İçsel sıkıntılarımızı dışsal etmenlere bağlamak, sorunları ötelemekten başka bir işe yaramıyor.
Oysa gerçek çözüm, kendi iç dünyamızda yatmaktadır.
Kendi hatalarımızı ve eksikliklerimizi görmek, bu sorunları çözme yolunda ilk adımı atmak olacaktır.
Bir diğer yaygın sorunumuz da dış düşmanlar üretme hastalığıdır.
Hatalarımızın ve sıkıntılarımızın sorumluluğunu başkalarına yüklemek, gerçek çözümden uzaklaşmamıza neden olur.
Kişisel ve toplumsal gelişim için en önemli adım, kendi eksikliklerimizi kabul edip üzerine gitmek olacaktır.
Müslüman toplumun kendi içsel sorunlarına karşı duyarsız olması; sadece bireysel düzeyde değil, aynı zamanda toplumsal anlamda da bir zafiyet yaratıyor.
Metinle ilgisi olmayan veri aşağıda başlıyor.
(** * A concrete scenario

    Descriptors with structural inequality, a world that counts the files
    read, a directory [data] with the entries [a.rec] and [b.rec], and an
    empty directory [empty]. *)

Module Scenario.

Inductive descr : Type :=
| DType (code : nat)
| TensorShape (dims : list nat).

Fixpoint dims_eqb (a b : list nat) : bool :=
  match a, b with
  | [], [] => true
  | x :: a', y :: b' => Nat.eqb x y && dims_eqb a' b'
  | _, _ => false
  end.

Definition descr_ne (x y : descr) : bool :=
  match x, y with
  | DType a, DType b => negb (Nat.eqb a b)
  | TensorShape a, TensorShape b => negb (dims_eqb a b)
  | _, _ => true
  end.

Definition int32 : @nest descr := Leaf (DType 3).
Definition scalar : @nest descr := Leaf (TensorShape []).
Definition vector1 : @nest descr := Leaf (TensorShape [1]).

(** A file constructor: [a.rec] holds scalars, [b.rec] vectors of one. *)
Definition read_records (path : string) (w : nat)
  : (string + @dataset descr string) * nat :=
  if String.eqb path "data/a.rec" then (inr (Dataset path int32 scalar), S w)
  else if String.eqb path "data/b.rec" then (inr (Dataset path int32 vector1), S w)
  else (inl "ENOENT", w).

Definition listdir (path : string) (w : nat) : string + list string :=
  if String.eqb path "data" then inr ["a.rec"; "b.rec"]
  else if String.eqb path "empty" then inr []
  else inl "ENOENT".

(** A conversion function with the same signature for every identifier. *)
Definition uniform (id : string) (w : nat)
  : (string + @dataset descr string) * nat :=
  (inr (Dataset id (Seq KTuple [int32; Leaf (DType 1)]) (Seq KTuple [scalar; vector1])),
   S w).

(** A conversion function whose types and shapes both change with the
    identifier. *)
Definition varying (id : string) (w : nat)
  : (string + @dataset descr string) * nat :=
  if String.eqb id "u1" then (inr (Dataset id int32 scalar), S w)
  else (inr (Dataset id (Leaf (DType 1)) vector1), S w).

Definition start : @state nat string descr string := State 0 [] fresh.

Definition uniform_adapter : @state nat string descr string :=
  snd (FilePerUserClientData (PyList ["u1"; "u2"]) (Extern uniform) start).

Definition varying_adapter : @state nat string descr string :=
  snd (FilePerUserClientData (PyList ["u1"; "u2"]) (Extern varying) start).

Definition data_adapter : @state nat string descr string :=
  snd (create_from_dir listdir "data" (Extern read_records) start).

Definition data_lambda : @pyfn nat string descr string :=
  LambdaById (paths_dict "data" ["a.rec"; "b.rec"]) (Extern read_records).

Example data_paths :
  paths_dict "data" ["a.rec"; "b.rec"] = [("a.rec", "data/a.rec"); ("b.rec", "data/b.rec")].
Proof. reflexivity. Qed.

Example join_cases :
  os_path_join "data/" "a.rec" = "data/a.rec" /\
  os_path_join "" "a.rec" = "a.rec" /\
  os_path_join "data" "/abs" = "/abs".
Proof. repeat split. Qed.

Example data_adapter_built :
  create_from_dir listdir "data" (Extern read_records) start =
  (inr tt,
   State 1 [(data_lambda, "a.rec"); (Extern read_records, "data/a.rec")]
         (Instance (Some (PyList ["a.rec"; "b.rec"])) (Some data_lambda)
                   (Some int32) (Some scalar))).
Proof. reflexivity. Qed.
(** C4.  A labelled component is dropped exactly when its pixel area is
    below [min_area] (an area equal to [min_area] is kept); the kept
    components, in ascending label order, receive the ranks 1, 2, ..., the
    count is their number, and the rank of each is drawn relative to the
    truncated mean row and mean column of its pixels. *)
Theorem components_ranked_by_area image h img min_area :
  nth_error h image = Some img ->
  exists particles count overlay h',
    particle_mask img = Some particles /\
    count_particles putText image min_area h = Some ((count, overlay), h') /\
    let labels := cc_labels particles in
    let kept := filter (fun l => negb (area_of labels l <? min_area))
                       (range1 (cc_n_labels particles)) in
    (forall l, 1 <= l < cc_n_labels particles ->
       nth (Z.to_nat l) (cc_areas particles) 0 = area_of labels l) /\
    (forall l, 1 <= l < cc_n_labels particles ->
       (In l kept <-> ~ area_of labels l < min_area)) /\
    (forall l, 1 <= l < cc_n_labels particles -> area_of labels l = min_area -> In l kept) /\
    count = Z.of_nat (length kept) /\
    (forall l, In l kept ->
       exists cy cx ys xs,
         centroid labels l = Some (cy, cx) /\
         np.where_coords labels l = (ys, xs) /\
         area_of labels l = Z.of_nat (length ys) /\ length xs = length ys /\
         truncated_mean ys cy /\ truncated_mean xs cx) /\
    nth_error h' overlay =
      Some (fold_left (fun o '(rank, l) => draw putText o rank (centroid_or_origin labels l))
              (combine (ranks_from 1 (length kept)) kept) img).
Proof.
  intros Himg.
  destruct (count_particles_total putText image min_area h img Himg)
    as (p & ov & Hp & Hdraw & Hrun).
  exists p. do 3 eexists. split; [exact Hp|]. split; [exact Hrun|]. cbv zeta.
  rewrite qualifies_area in *.
  set (kept := filter _ (range1 (cc_n_labels p))) in *.
  assert (Hkept : forall l, 1 <= l < cc_n_labels p ->
                  (In l kept <-> ~ area_of (cc_labels p) l < min_area)).
  { intros l Hl. unfold kept. rewrite filter_In, In_range1, negb_true_iff, Z.ltb_ge. lia. }
  split; [intros l Hl; apply cc_areas_nth; lia|].
  split; [exact Hkept|].
  split; [intros l Hl E; apply Hkept; lia|].
  split; [reflexivity|].
  split.
  - intros l Hl. destruct (draw_all_centroids _ _ _ _ _ _ Hdraw l Hl) as ([cy cx] & Hc).
    destruct (centroid_spec _ _ _ _ Hc) as (ys & xs & Hw & Ha & Hlen & Hy & Hx).
    exists cy, cx, ys, xs. tauto.
  - rewrite nth_error_app2 by lia. rewrite Nat.sub_diag. cbn [nth_error]. f_equal.
    now apply draw_all_ranked in Hdraw.
Qed.

(** C9.  [count_particles] leaves the input image, and every other array
    of the store, as it was: the overlay it draws on is a new array. *)
Theorem input_image_unchanged image min_area h count overlay h' :
  count_particles putText image min_area h = Some ((count, overlay), h') ->
  nth_error h' image = nth_error h image /\
  overlay <> image /\
  nth_error h overlay = None /\
  forall l, (l < length h)%nat -> nth_error h' l = nth_error h l.
Proof.
  rewrite count_particles_unfold.
  destruct (nth_error h image) as [img|] eqn:Himg; [|discriminate].
  destruct (particle_mask img) as [p|]; [|discriminate].
  destruct (draw_all _ _ _ _ _) as [ov|]; [|discriminate].
  intros [= <- <- <-].
  assert (Hlt : (image < length h)%nat) by (apply nth_error_Some; congruence).
  split; [rewrite nth_error_app1 by lia; exact Himg|].
  split; [lia|]. split; [apply nth_error_None; lia|].
  intros l Hl. now rewrite nth_error_app1 by lia.
Qed.

(** C10.  Every run builds an overlay (a new array of the store); when no
    region qualifies it holds exactly the pixels of the input image. *)
Theorem overlay_without_regions image min_area h count overlay h' :
  count_particles putText image min_area h = Some ((count, overlay), h') ->
  nth_error h overlay = None /\
  (exists o, nth_error h' overlay = Some o) /\
  (count = 0 -> nth_error h' overlay = nth_error h image).
Proof.
  rewrite count_particles_unfold.
  destruct (nth_error h image) as [img|] eqn:Himg; [|discriminate].
  destruct (particle_mask img) as [p|]; [|discriminate].
  destruct (draw_all _ _ _ _ _) as [ov|] eqn:Hd; [|discriminate].
  intros [= <- <- <-].
  split; [apply nth_error_None; lia|].
  rewrite nth_error_app2 by lia. rewrite Nat.sub_diag. cbn [nth_error].
  split; [eauto|]. intros H0.
  destruct (filter _ _) as [|l ls]; [|simpl in H0; lia].
  simpl in Hd. congruence.
Qed.
(** *** Only non-empty URLs are ever cached *)

Lemma cache_ok_set l name u : cache_ok l -> u <> "" -> cache_ok (set_assetUrl l name u).
Proof.
  intros Hok Hu k v. cbn [set_assetUrl assetUrlCache].
  destruct (decide (name = k)) as [->|Hne].
  - rewrite lookup_insert_eq. intros [= <-]. exact Hu.
  - rewrite lookup_insert_ne by exact Hne. apply Hok.
Qed.

Lemma retryLoop_assetUrlCache n : forall attempt_no l w,
  assetUrlCache (retryLoop n attempt_no l w).1.2 = assetUrlCache l.
Proof.
  induction n as [|n IH]; intros attempt_no l w; [reflexivity|].
  cbn [retryLoop]. unfold CDN.bind at 1 2. unfold this, do_fetch, fetch.
  destruct (attempt _) as [m|e|]; [reflexivity | | reflexivity].
  destruct (attempt_no <? retryAttempts l); [|reflexivity].
  unfold CDN.bind, do_sleep.
  specialize (IH (attempt_no + 1) l
                (sleep (retryDelay l)
                   (mkWorld (now w) (network w) (S (fetches w))
                      (effects w ++ [Fetched (manifestUrl l)])))).
  destruct (retryLoop n _ _ _) as [[[m1|e1|] l1] w1]; exact IH.
Qed.

Lemma loadManifest_assetUrlCache l w :
  assetUrlCache (loadManifest l w).1.2 = assetUrlCache l.
Proof.
  unfold loadManifest. destruct (fresh_manifest l w); [reflexivity|].
  apply retryLoop_assetUrlCache.
Qed.

Lemma loadIfMissing_cache_ok l w : cache_ok l -> cache_ok (loadIfMissing l w).1.2.
Proof.
  intros Hok. unfold loadIfMissing, CDN.bind at 1. unfold this.
  destruct (manifest l); [exact Hok|].
  unfold CDN.bind. pose proof (loadManifest_assetUrlCache l w) as E.
  destruct (loadManifest l w) as [[[m1|e1|] l1] w1]; unfold ret; cbn [fst snd] in *;
    intros k v; rewrite E; apply Hok.
Qed.

Ltac resolver_cache_ok Hok :=
  let Hok1 := fresh "Hok1" in
  unfold CDN.bind at 1; unfold this at 1;
  match goal with |- context [cached_url ?l ?n] => destruct (cached_url l n) end;
  [exact Hok|];
  unfold CDN.bind at 1;
  match goal with
  | |- context [loadIfMissing ?l ?w] =>
      pose proof (loadIfMissing_cache_ok l w Hok) as Hok1;
      destruct (loadIfMissing l w) as [[[[]|?|] ?] ?]; cbn [fst snd] in *;
      try exact Hok1
  end;
  unfold CDN.bind at 1; unfold this at 1;
  match goal with |- context [findAsset ?l ?p] => destruct (findAsset l p) end;
  [|exact Hok1];
  unfold CDN.bind, update, ret; cbn [fst snd];
  apply cache_ok_set; [exact Hok1|].

Lemma cache_ok_preserved l w name :
  cache_ok l ->
  cache_ok (getAssetUrl name l w).1.2 /\
  cache_ok (getAssetUrlByProcessed name l w).1.2 /\
  cache_ok (getUrdfUrl name l w).1.2 /\
  cache_ok (loadManifest l w).1.2 /\
  cache_ok (clearCache l) /\
  cache_ok (CDN.new (manifestUrl l) (publicUrl l) (cacheTimeout l) (retryAttempts l)
              (retryDelay l)).
Proof.
  intros Hok. repeat split.
  - unfold getAssetUrl. resolver_cache_ok Hok. apply resolved_url_nonempty.
  - unfold getAssetUrlByProcessed. resolver_cache_ok Hok. apply resolved_url_nonempty.
  - unfold getUrdfUrl. destruct (cached_url l name); [exact Hok|].
    pose proof (loadIfMissing_cache_ok l w Hok) as Hok1.
    destruct (loadIfMissing l w) as [[[[]|e1|] l1] w1]; cbn [fst snd] in *;
      try exact Hok1.
    destruct (findAsset l1 _); [|exact Hok1]. cbn [fst snd].
    apply cache_ok_set; [exact Hok1|].
    apply or_else_nonempty, append_nonempty; discriminate.
  - intros k v. rewrite loadManifest_assetUrlCache. apply Hok.
  - apply cache_ok_empty. reflexivity.
  - apply cache_ok_empty. reflexivity.
Qed.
Durum böyle olunca zulmü bertaraf edici gerekli refleksi verememe ve zalimin azgınlığını dizginleyememe tablosu kendiliğinden oluşuyor.
Müslüman toplumlar, içsel sorunlarını çözmede birlik olmalıdırlar.
Birbirlerini anlamak, desteklemek ve ortak çözümler bulmak için el birliği içerisinde çalışmalıdırlar.
Unutmamalıyız ki gerçek değişim, bireylerin içsel dönüşümü ile başlar.
İçsel barış ve düzen, toplumsal düzenin temelidir.
İçsel barışı ve düzeni sağlamadan, toplumsal düzeni tesis etmek oldukça zordur.
Gerçek değişim, bireylerin içsel dönüşümü ile başlar; ancak bu süreç toplumsal düzeyde bir etki yaratmak için bir araya gelmeyi gerektirir.
Kafalarımızdaki karmaşa ile yüzleşmek ve sorunlarımızın kaynağını içimizde aramak, daha sağlam bir toplum inşa etmek için önemli bir adım olacaktır.
Kendi hatalarımızı görmek, dışarıda düşman aramak yerine sorumluluk almak, toplumsal gelişimimizi hızlandıracaktır.
Ancak sorumluluklarını üstlenmekten kaçınanlar, genellikle dış düşmanlar yaratma eğilimindedirler.
Vakitlerini dış düşman arayarak geçirenler, düştükleri zillet çukurundan asla kurtulamayacaklardır.